Tingkat obesitas pada orang dewasa meningkat lebih dari dua kali lipat antara tahun 1990 dan 2022, dan lebih dari empat kali lipat terjadi pada anak-anak dan remaja berusia 5-19 tahun, kata surat kabar itu.

Pada periode yang sama, proporsi anak perempuan, laki-laki dan orang dewasa yang dianggap kekurangan berat badan masing-masing turun sebesar seperlima, sepertiga, dan setengahnya, demikian temuan analisis tersebut.

Ezzati menyebut peningkatan angka obesitas di kalangan anak-anak “sangat memprihatinkan”, mencerminkan tren yang terjadi pada orang dewasa bahkan sebelum tahun 1990. Pada saat yang sama, katanya, ratusan juta orang masih belum mempunyai cukup makanan.

Berat badan yang terlalu rendah bisa sangat merugikan perkembangan anak-anak dan, yang paling ekstrim, kondisi ini bisa menyebabkan orang mati kelaparan. Orang yang mengalami obesitas juga berisiko mengalami kematian dini dan kecacatan karena kaitannya dengan timbulnya diabetes dini, penyakit jantung dan ginjal, serta sejumlah kondisi kesehatan serius lainnya.

Peningkatan beban ganda ini paling besar terjadi di beberapa negara berpendapatan rendah dan menengah, kata surat kabar itu, termasuk di kawasan Karibia dan Timur Tengah.

Di negara-negara tersebut, tingkat obesitas kini lebih tinggi dibandingkan di banyak negara berpendapatan tinggi, khususnya di Eropa. Di beberapa negara Eropa seperti Spanyol, ada indikasi tingkat obesitas mulai menurun atau setidaknya stagnan, tambah Ezzati.

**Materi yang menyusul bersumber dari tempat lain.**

(* ===== verification/ExecSafe.v ===== *)
(** * ExecSafe: one instruction keeps a well-formed CPU

    The remaining load/store handlers, the system registers, the branches,
    and with them [exec_a64] and [cpu_step]: from a well-formed CPU no
    instruction leaves defined behaviour, except CASP with a register field
    of 31, and the CPU is well-formed afterwards. *)

From S2P Require Import Prelude Types Cpu CpuWf MemSeam Alu AluSpec DpExec Atomics Mops LdSt.
From S2P Require Import Sysreg Decode DpSafe LdStSafe.

(** What the hooks promise: they keep the CPU well-formed and give values of
    their width. *)
Class HooksOk (Mem : Type) `{Hooks Mem} := {
  gt_count_ok virt : safe False (st_wf (Mem:=Mem)) (gt_count virt) (fits 64);
  fpsr_sync_ok : safe False (st_wf (Mem:=Mem)) fpsr_sync (fun _ => True);
  exec_fpsimd_ok insn : safe False (st_wf (Mem:=Mem)) (exec_fpsimd insn) (fun _ => True)
}.

Section LdSt.
Context {Mem : Type} `{MemSeam Mem} (U : Prop).
Notation SafeQ := (safe U (st_wf (Mem:=Mem))).
Notation Safe m := (safe U (st_wf (Mem:=Mem)) m (fun _ => True)).

Lemma safe_ldst_extended_offset insn size : SafeQ (ldst_extended_offset insn size) (fits 64).
Proof. unfold ldst_extended_offset. by repeat safe_step. Qed.
Lemma safe_do_load Rt va size opc : 0 <= Rt < 32 -> 0 <= size < 4 -> Safe (do_load Rt va size opc).
Proof.
  intros HRt Hs. pose proof (shiftl_size size Hs). unfold do_load. cbv zeta.
  set (bytes := Z.shiftl 1 size) in *. repeat safe_step; repeat case_match; auto with word.
Qed.
Lemma safe_vreg_load Vt va bytes : 0 <= Vt < 32 -> 0 <= bytes <= 8 \/ bytes = 16 ->
  Safe (vreg_load Vt va bytes).
Proof.
  intros HV Hb. unfold vreg_load. repeat safe_step; try done. all: auto with word.
Qed.
Lemma safe_vreg_store Vt va bytes : 0 <= Vt < 32 -> 0 <= bytes <= 8 \/ bytes = 16 ->
  Safe (vreg_store Vt va bytes).
Proof. intros HV Hb. unfold vreg_store. repeat safe_step. Qed.
Lemma safe_ldst_rcpc_unscaled insn : Safe (ldst_rcpc_unscaled insn).
Proof.
  unfold ldst_rcpc_unscaled. repeat safe_step.
  apply safe_do_load; repeat field; lia.
Qed.
Lemma safe_ldst_access insn va base wb : fits 64 va -> fits 64 base ->
  Safe (ldst_access insn va base wb).
Proof.
  intros Hva Hbase. unfold ldst_access. cbv zeta.
  assert (HRt : 0 <= BITS insn 4 0 < 32) by (field; lia).
  assert (Hsz : 0 <= BITS insn 31 30 < 4) by (field; lia).
  pose proof (shiftl_size _ Hsz) as Hb. set (by_ := Z.shiftl 1 _) in *.
  safe_step; [apply safe_undefined|].
  eapply safe_bind with (Q := fun _ => True); [|intros [] _; repeat safe_step].
  destruct (BITb insn 26); cbn [andb].
  - destruct (has (BITS insn 23 22) 2); destruct (has (BITS insn 23 22) 1);
      solve [apply safe_vreg_load; [done|lia] | apply safe_vreg_store; [done|lia]].
  - destruct (negb (BITS insn 23 22 =? 0)); [by apply safe_do_load|]. repeat safe_step.
Qed.
Lemma safe_ldst_register insn : Safe (ldst_register insn).
Proof.
  unfold ldst_register. cbv zeta. safe_step; [apply safe_undefined|]. safe_step.
  safe_cases; lazymatch goal with
    | |- safe _ _ (ldst_access _ _ _ _) _ => apply safe_ldst_access; auto with word
    | |- safe _ _ (ldst_atomic _) _ => apply safe_ldst_atomic
    | |- safe _ _ undefined _ => apply safe_undefined
    | |- _ => idtac
    end.
  eapply safe_bind; [apply safe_ldst_extended_offset|]. intros off Hoff.
  apply safe_ldst_access; auto with word.
Qed.
Lemma safe_ldst_pair_access insn esz addr :
  (if BITb insn 26 then esz = 4 \/ esz = 8 \/ esz = 16 else esz = 4 \/ esz = 8) ->
  Safe (ldst_pair_access insn esz addr).
Proof.
  intros He. unfold ldst_pair_access. cbv zeta.
  assert (HRt : 0 <= BITS insn 4 0 < 32) by (field; lia).
  assert (HRt2 : 0 <= BITS insn 14 10 < 32) by (field; lia).
  destruct (BITb insn 26).
  - destruct (BITb insn 22); (eapply safe_bind;
      [|intros [] _]); solve [apply safe_vreg_load; [done|lia] | apply safe_vreg_store; [done|lia]].
  - assert (1 <= esz <= 8) by lia. repeat safe_step; auto with word.
    all: try (apply safe_mem_write; lia).
Qed.
Lemma safe_ldst_pair insn : Safe (ldst_pair insn).
Proof.
  unfold ldst_pair. cbv zeta. safe_step; [safe_step|].
  assert (Hopc : 0 <= BITS insn 31 30 < 3) by (clear -E; pose proof (BITS_range insn 31 30 4); lia).
  assert (forall addr, Safe (ldst_pair_access insn (Z.shiftl 1
    (if BITb insn 26 then BITS insn 31 30 + 2 else if BITS insn 31 30 =? 2 then 3 else 2)) addr)) as Ha.
  { intros addr. apply safe_ldst_pair_access. destruct (BITb insn 26).
    - assert (BITS insn 31 30 = 0 \/ BITS insn 31 30 = 1 \/ BITS insn 31 30 = 2) as Hc by lia.
      destruct Hc as [-> |[-> | ->]]; vm_compute; tauto.
    - destruct (BITS insn 31 30 =? 2); vm_compute; tauto. }
  safe_step. repeat safe_step; try apply Ha.
  all: eapply safe_bind; [apply Ha|]; intros [] _; repeat safe_step.
Qed.
Lemma safe_ldst_literal insn : Safe (ldst_literal insn).
Proof.
  unfold ldst_literal. cbv zeta. assert (HRt : 0 <= BITS insn 4 0 < 32) by (field; lia).
  safe_step. safe_step.
  - safe_step; [safe_step|]. apply safe_vreg_load; [done|].
    assert (BITS insn 31 30 = 0 \/ BITS insn 31 30 = 1 \/ BITS insn 31 30 = 2) as Hc
      by (pose proof (BITS_range insn 31 30 4); lia).
    destruct Hc as [-> |[-> | ->]]; vm_compute; intuition congruence.
  - repeat safe_step.
Qed.
End LdSt.

(** ** AdvSIMD structures *)
Lemma land31 v : 0 <= Z.land v 31 < 32.
Proof. change 31 with (Z.ones 5). rewrite Z.land_ones by lia. by apply Z.mod_pos_bound. Qed.
#[export] Hint Extern 1 (0 <= Z.land _ 31 < 32) => (apply land31) : safe.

Pembaruan ini merupakan yang pertama dari tim sejak tahun 2017, membuka tab baru, dan dikumpulkan oleh lebih dari 1.500 ilmuwan dalam Kolaborasi Faktor Risiko Penyakit Tidak Menular. Pada saat itu, sekitar 774 juta orang di atas usia 5 tahun diperkirakan hidup dengan obesitas, proporsi yang sama – sekitar 1 dari 8 orang – sesuai dengan angka baru tersebut.

Direktur Jenderal WHO Dr. Tedros Adhanom Ghebreyesus mengatakan penerapan langkah-langkah seperti pajak atas produk-produk tinggi gula dan mempromosikan makanan sehat di sekolah diperlukan untuk membantu mengatasi tingkat obesitas.

“Yang terpenting, hal ini memerlukan kerja sama dari sektor swasta, yang harus bertanggung jawab atas dampak kesehatan dari produk mereka,” tambahnya.

Branca dan Ezzati mengatakan obat obesitas baru yang ampuh seperti Novo Nordisk (NOVOb.CO), membuka tab baru Wegovy dan Eli Lilly (LLY.N), membuka tab baru Mounjaro dan Zepbound adalah alat yang dapat membantu, namun biaya dan ketersediaannya yang rendah berisiko lebih jauh meningkatnya ketimpangan.

Ada beberapa keterbatasan dalam penelitian ini, termasuk kurangnya data setelah pandemi COVID-19, dan penggunaan indeks massa tubuh (BMI) untuk menentukan obesitas, yang digambarkan sebagai ukuran “tidak sempurna” oleh para peneliti.